Recently, many readers and classmates came to ask me ,Python There are too many drawing Libraries , I don't know which one to learn ? Even if I choose a drawing library , I am also I don't know how to learn , I don't know what to do first , I don't know what to do next , Four words Forget as soon as you learn .

In fact, I was very troubled A question of , I was finishing my study numpy and pandas after , He began matplotlib Learning from . I was very broken anyway , Every time I feel how much drawing code , The logic of the drawing is a complete mess , I don't know how to do it .
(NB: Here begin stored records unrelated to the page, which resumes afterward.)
(* ===== verification/KPath.v ===== *)
(** * Path normalisation

    [normalize_path] of [KHeap] against a stack of path components. *)

From stdpp Require Import gmap.
From S2P Require Import Prelude KMem KString KStr KStrSpec KHeap.

(** ** The abstract operation *)

(** One component: "." is dropped, ".." removes the last one. *)
Definition norm_step (st : list (list Z)) (t : list Z) : list (list Z) :=
  if bool_decide (t = [46]) then st
  else if bool_decide (t = [46; 46]) then removelast st
  else st ++ [t].

Definition norm (st ts : list (list Z)) : list (list Z) := foldl norm_step st ts.

(** Each component behind a slash. *)
Definition slashed (st : list (list Z)) : list Z := concat ((fun t => 47 :: t) <$> st).

Definition render (st : list (list Z)) : list Z := match st with [] => [47] | _ => slashed st end.

(** A component: not empty and without a slash. *)
Definition comp (t : list Z) : Prop := t <> [] /\ 47 ∉ t.

Lemma slashed_app st t : slashed (st ++ [t]) = slashed st ++ 47 :: t.
Proof. unfold slashed. rewrite fmap_app, concat_app. simpl. by rewrite app_nil_r. Qed.

Lemma render_app st t : render (st ++ [t]) = slashed st ++ 47 :: t.
Proof. destruct st as [|u st]; [exact (slashed_app [] t)|exact (slashed_app (u :: st) t)]. Qed.

Lemma removelast_snoc {A} (l : list A) x : removelast (l ++ [x]) = l.
Proof. rewrite removelast_app by done. simpl. apply app_nil_r. Qed.

Lemma norm_step_comp st t : Forall comp st -> comp t -> Forall comp (norm_step st t).
Proof.
  intros Hst Ht. unfold norm_step. repeat case_if; [done| |by apply Forall_app; split; [|constructor]].
  destruct (list_snoc st) as [->|(k & x & ->)]; [done|]. rewrite removelast_snoc. by apply Forall_app in Hst as [? _].
Qed.

(** ** Lengths *)

Definition weight (ts : list (list Z)) : Z := zlen (slashed ts).

Lemma weight_cons t ts : weight (t :: ts) = 1 + zlen t + weight ts.
Proof.
  unfold weight. change (slashed (t :: ts)) with ((47 :: t) ++ slashed ts). rewrite zlen_app, zlen_cons. lia.
Qed.

Lemma weight_app ts t : weight (ts ++ [t]) = weight ts + 1 + zlen t.
Proof. unfold weight. rewrite slashed_app, zlen_app, zlen_cons. lia. Qed.

Lemma weight_step st t : weight (norm_step st t) <= weight st + 1 + zlen t.
Proof.
  pose proof (zlen_nonneg t). unfold norm_step. repeat case_if; [lia| |rewrite weight_app; lia].
  destruct (list_snoc st) as [->|(k & x & ->)]; [cbn [removelast]; lia|]. rewrite removelast_snoc, weight_app. pose proof (zlen_nonneg x). lia.
Qed.

(** The components of a string with their slashes are no longer than the
    string behind one slash. *)
Lemma tokens_weight f : forall n l, (length l < n)%nat -> weight (tokens f l) <= 1 + zlen l.
Proof.
  induction n as [|n IH]; intros l Hn; [lia|]. rewrite tokens_step. pose proof (zlen_nonneg l).
  pose proof (f_equal zlen (take_drop_while f l)) as E1. rewrite zlen_app in E1. pose proof (zlen_nonneg (take_while f l)).
  destruct (drop_while f l) as [|b r]; [unfold weight; simpl; change (zlen (slashed [])) with 0; lia|].
  pose proof (f_equal zlen (take_drop_while (fun x => negb (f x)) (b :: r))) as E2. rewrite zlen_app in E2.
  rewrite weight_cons. pose proof (zlen_nonneg (take_while (fun x => negb (f x)) (b :: r))).
  destruct (drop_while _ (b :: r)) as [|c r'].
  - change (weight []) with 0. change (zlen (@nil Z)) with 0 in E2. lia.
  - rewrite (zlen_cons c) in E2. specialize (IH r'). unfold zlen in *. lia.
Qed.

Lemma take_while_forall g l : Forall (fun x => g x = true) (take_while g l).
Proof. induction l as [|x l IH]; simpl; [constructor|]. case_if; constructor; done. Qed.

Lemma tokens_comp f : (f 47 = true) -> forall n l, (length l < n)%nat -> Forall comp (tokens f l).
Proof.
  intros Hf. induction n as [|n IH]; intros l Hn; [lia|]. rewrite tokens_step.
  pose proof (f_equal zlen (take_drop_while f l)) as E1. rewrite zlen_app in E1. pose proof (zlen_nonneg (take_while f l)).
  destruct (drop_while f l) as [|b r] eqn:Ed; [constructor|]. apply drop_while_head in Ed.
  pose proof (f_equal zlen (take_drop_while (fun x => negb (f x)) (b :: r))) as E2. rewrite zlen_app in E2.
  pose proof (zlen_nonneg (take_while (fun x => negb (f x)) (b :: r))). constructor.
  - split; [simpl; by rewrite Ed|]. intros Hin.
    pose proof (take_while_forall (fun x => negb (f x)) (b :: r)) as HF. rewrite Forall_forall in HF.
    specialize (HF _ Hin). simpl in HF. by rewrite Hf in HF.
  - destruct (drop_while (fun x => negb (f x)) (b :: r)) as [|c r']; [constructor|].
    apply IH. rewrite (zlen_cons c) in E2. unfold zlen in *. lia.
Qed.

Lemma weight_length ts : Forall comp ts -> 2 * zlen ts <= weight ts.
Proof.
  induction 1 as [|t ts [Ht _] _ IH]; [done|]. rewrite weight_cons, zlen_cons.
  destruct t as [|b t]; [done|]. rewrite zlen_cons. pose proof (zlen_nonneg t). lia.
Qed.

Lemma weight_norm ts : forall st, weight (norm st ts) <= weight st + weight ts.
Proof.
  induction ts as [|t ts IH]; intros st; [change (weight []) with 0; simpl; lia|]. rewrite weight_cons.
  pose proof (IH (norm_step st t)). pose proof (weight_step st t). unfold norm in *. cbn [foldl]. lia.
Qed.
Later with their own repeated learning , I found learning Python The method of drawing library , That's how to learn it Drawing principle . As the saying goes :“ Enemy and know yourself , you can fight a hundred battles with no danger of defeat ”, Learned the principle , All that's left is the question of proficiency .

Today we will use an article , Let's take a look at it matplotlibseabornplotlypyecharts The principle of drawing , Let's make it easier for us to learn !

1. matplotlib Drawing principle

About matplotlib A more detailed description of the drawing , You can refer to the following article , I believe you will learn after reading .

matplotlib Drawing principle :http://suo.im/678FCo

1) Illustration of the principle of drawing

Through my own learning and understanding , I will matplotlib The principle of drawing can be summarized as follows :

  • ① Guide library ;

  • ② establish figure Canvas object ;

  • ③ Get the corresponding position of axes Coordinate system objects ;

  • ④ call axes object , Draw the corresponding position ;

  • ⑤ The graphics ;

2) Case description

# 1. Import related libraries
import matplotlib as mpl
import matplotlib.pyplot as plt
# 2. establish figure Canvas object
figure = plt.figure()
# 3. Get the corresponding position of axes Coordinate system objects
axes1 = figure.add_subplot(2,1,1)
axes2 = figure.add_subplot(2,1,2)
# 4. call axes object , Draw the corresponding position
axes1.plot([1,3,5,7],[4,9,6,8])
axes2.plot([1,2,4,5],[8,4,6,2])
# 5. The graphics
figure.show()

give the result as follows :

2. seaborn Drawing principle

In these four Libraries , Only matplotlib and seaborn There is a certain connection , There is no connection between the rest of the library , Even the principle of drawing is different .

seaborn yes matplotlib Of More advanced packaging . So learn seaborn Before , The first thing to know is matplotlib The principle of drawing . because seaborn yes matplotlib More advanced packaging of , about matplotlib Those of Tuning parameter settings , Can also be used in seaborn After drawing the graph, use .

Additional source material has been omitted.